The Famine Review Committee said in a report on Thursday (August 1) that famine, confirmed when acute malnutrition and mortality criteria are met, is ongoing in the camp and likely to persist until at least October.

The finding by the committee of food security experts, linked to the globally-recognized standard known as the Integrated Food Security Phase Classification, is just the third time a famine classification has been made since the system was set up 20 years ago.

:: Khartoum, Sudan

:: File

And it comes after more than 15 months of war between the Sudanese army and the paramilitary Rapid Support Forces.

That conflict has created the world's biggest internal displacement crisis and left half the population - around 25 million people - in urgent need of humanitarian aid.

:: MSF

:: Zamzam camp, North Darfur, Sudan

:: File

Earlier this year aid agency Medecins Sans Frontieres said that one child was dying every two hours in the Zamzam camp.
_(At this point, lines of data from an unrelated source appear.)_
(* ===== verification/Session.v ===== *)
(** * Loading compiled contexts into a session

    A session that is given a context model does not compile: it creates the QNN contexts from their
    binaries, takes the graphs out of them and connects each fused node with its graph.  This file
    models [LoadCachedQnnContextFromBuffer] of the backend manager ([builder/qnn_backend_manager.cc]),
    [CompileContextModel] and [ReloadCompiledContext] of the provider ([qnn_execution_provider.cc]),
    on top of the models of the nodes ([ContextModel]), of the graphs ([Execution]), and of the
    system library ([SystemDlc]).  The build is the one without file-mapped weights; op traces are
    left out. *)

From stdpp Require Import pretty gmap.
From S2P Require Import Prelude DataTypes QnnTensor OpParams ModelWrapper Memory GraphIO Power EpOptions ContextModel Execution SystemDlc.
Local Open Scope Z_scope.

Section Session.
Context `{SafeInt} `{RpcMem} `{QnnMem} `{QnnGraphApi} `{QnnSystemApi} `{!QnnContextBinary} `{EpContextApp}.

(** ** State *)

(** What the provider has: its models by the name of the fused node, the backend manager, the
    system library, the models shared with other sessions, and the files. *)
Record Ep := EpState {
  qnn_models_ : gmap string QnnModel;
  ep_backend : backend;
  context_created_ : bool;
  ep_system : SystemDlc * sys_state;
  shared_qnn_models_ : list QnnModel;
  ep_world : CtxWorld
}.
Definition with_models (e : Ep) (m : gmap string QnnModel) : Ep :=
  EpState m (ep_backend e) (context_created_ e) (ep_system e) (shared_qnn_models_ e) (ep_world e).
Definition with_backend (e : Ep) (b : backend) : Ep :=
  EpState (qnn_models_ e) b (context_created_ e) (ep_system e) (shared_qnn_models_ e) (ep_world e).
Definition with_created (e : Ep) (c : bool) : Ep :=
  EpState (qnn_models_ e) (ep_backend e) c (ep_system e) (shared_qnn_models_ e) (ep_world e).
Definition with_system (e : Ep) (s : SystemDlc * sys_state) : Ep :=
  EpState (qnn_models_ e) (ep_backend e) (context_created_ e) s (shared_qnn_models_ e) (ep_world e).
Definition with_shared (e : Ep) (l : list QnnModel) : Ep :=
  EpState (qnn_models_ e) (ep_backend e) (context_created_ e) (ep_system e) l (ep_world e).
MSF said on Sunday (August 4) that it only had enough therapeutic food to treat malnourished children there for another two weeks.
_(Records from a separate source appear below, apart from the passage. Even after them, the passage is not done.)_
(** * Transport lifecycle, idle monitor and fetch-based request executor

    A shallow embedding of [common/lib/transport/transport.ts] (the abstract
    [Transport] class) and of the fetch-based request function
    [fetchRequest], with the properties of the transport-layer specification
    stated and proved over it.

    Conventions of the embedding.
    - JavaScript numbers that the code handles here (durations, timestamps,
      serials, HTTP statuses) are integers: [Z].  A value that may be
      [undefined]/[null] is an [option].
    - Calls to collaborators that are not part of the class (the event
      emitter's [emit]/[off], the abstract [send], the connection manager's
      [onChannelMessage], [auth.authorize], [setTimeout]/[clearTimeout]) are
      recorded, in program order, in an effect trace.
    - [Logger] calls have no influence on control flow or state and are not
      recorded.
    - A [throw] stops the method; what was assigned before it stays
      assigned. *)

From stdpp Require Import base option list gmap strings pretty.
From Stdlib Require Import ZArith Lia Ascii String.

Local Open Scope Z_scope.

(** ** Values shared by both components *)

(** [new ErrorInfo(message, code, statusCode)]. *)
Record ErrorInfo := mkErrorInfo {
  ei_message : string;
  ei_code : option Z;
  ei_statusCode : option Z
}.

(** The [Error | ErrorInfo] union of the source: a classified [ErrorInfo] or
    a plain JavaScript error (name and message). *)
Inductive ErrorVal :=
| EInfo (e : ErrorInfo)
| EPlain (name message : string).

(** JavaScript truthiness of [number | null | undefined]. *)
Definition truthyZ (o : option Z) : bool :=
  match o with
  | Some z => negb (z =? 0)
  | None => false
  end.

(** JavaScript truthiness of [string | null | undefined]. *)
Definition truthyS (o : option string) : bool :=
  match o with
  | Some s => negb (String.eqb s "")
  | None => false
  end.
But, also on Sunday, Sudan's Federal Humanitarian Aid Commission said that talk of famine was inaccurate.

The government body said conditions were "not consistent" with those that must be met to declare famine.

:: August 1, 2024

Experts and U.N. officials say a famine classification could trigger a U.N. Security Council resolution empowering agencies to deliver aid across borders to those most in need.
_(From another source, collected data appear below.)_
(** The flag [apply_loop] returns is true exactly when it started true and
    every stage it applied has a done-status. *)
Lemma apply_loop_flag (defs : list (string * string)) (items : gmap string nat)
    (stages : list (string * Stage.t)) (rows : list item) (b : bool) :
  (apply_loop defs items stages rows b).2 = true ↔
  b = true ∧
  ∀ stage_id title, (stage_id, title) ∈ defs →
    (∃ row, items !! stage_id = Some row ∧ is_Some (rows !! row)) →
    is_done_status (stage_status_text stages stage_id).
Proof.
  revert rows b. induction defs as [|[stage_id title] rest IH]; intros rows b.
  - simpl. split; [intros ->; split; [done|] | by intros [-> _]].
    intros ?? H. by apply elem_of_nil in H.
  - assert (Hrest : ∀ rows' : list item, length rows' = length rows →
      ∀ id, (∃ row, items !! id = Some row ∧ is_Some (rows' !! row))
          ↔ (∃ row, items !! id = Some row ∧ is_Some (rows !! row))).
    { intros rows' Hlen id. split; intros (row & ? & ?); exists row;
        (split; [done|]); rewrite lookup_lt_is_Some in *; lia. }
    destruct (tracked_row_dec items rows stage_id) as [(row & it & Hrow & Hit) | Hno].
    + rewrite (apply_loop_cons_apply _ _ _ _ _ _ _ _ _ Hrow Hit), IH.
      set (rows' := <[row:=_]> rows).
      assert (Hlen : length rows' = length rows) by apply length_insert.
      destruct (in_done_statuses _) eqn:Hdone.
      * apply in_done_statuses_true in Hdone. split.
        -- intros [-> Hall]. split; [done|].
           intros id t [[= -> ->] | Hin]%elem_of_cons Htr; [done|].
           apply (Hall id t Hin). by apply (Hrest rows').
        -- intros [-> Hall]. split; [done|]. intros id t Hin Htr.
           apply (Hall id t); [by right|]. by apply (Hrest rows') in Htr.
      * apply in_done_statuses_false in Hdone. split; [by intros [? _]|].
        intros [_ Hall]. destruct Hdone. apply (Hall stage_id title); [by left|].
        exists row. by rewrite Hit.
    + rewrite (apply_loop_cons_skip stage_id title), IH by done.
      split; intros [-> Hall]; (split; [done|]); intros id t.
      * intros [[= -> ->] | Hin]%elem_of_cons Htr; [done|]. by apply (Hall id t).
      * intros Hin Htr. apply (Hall id t); [by right|done].
Qed.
However, Sudanese officials have said it could be a pretext for international intervention in the country.

The Sudanese government blamed the Rapid Support Forces for imposing what it said was a blockade on North Darfur's capital al-Fashir that has led to shortages of food and aid.

The RSF on Friday (August 2) declared "full solidarity" with victims of the famine and repeated an offer to work with the United Nations to facilitate the delivery of aid.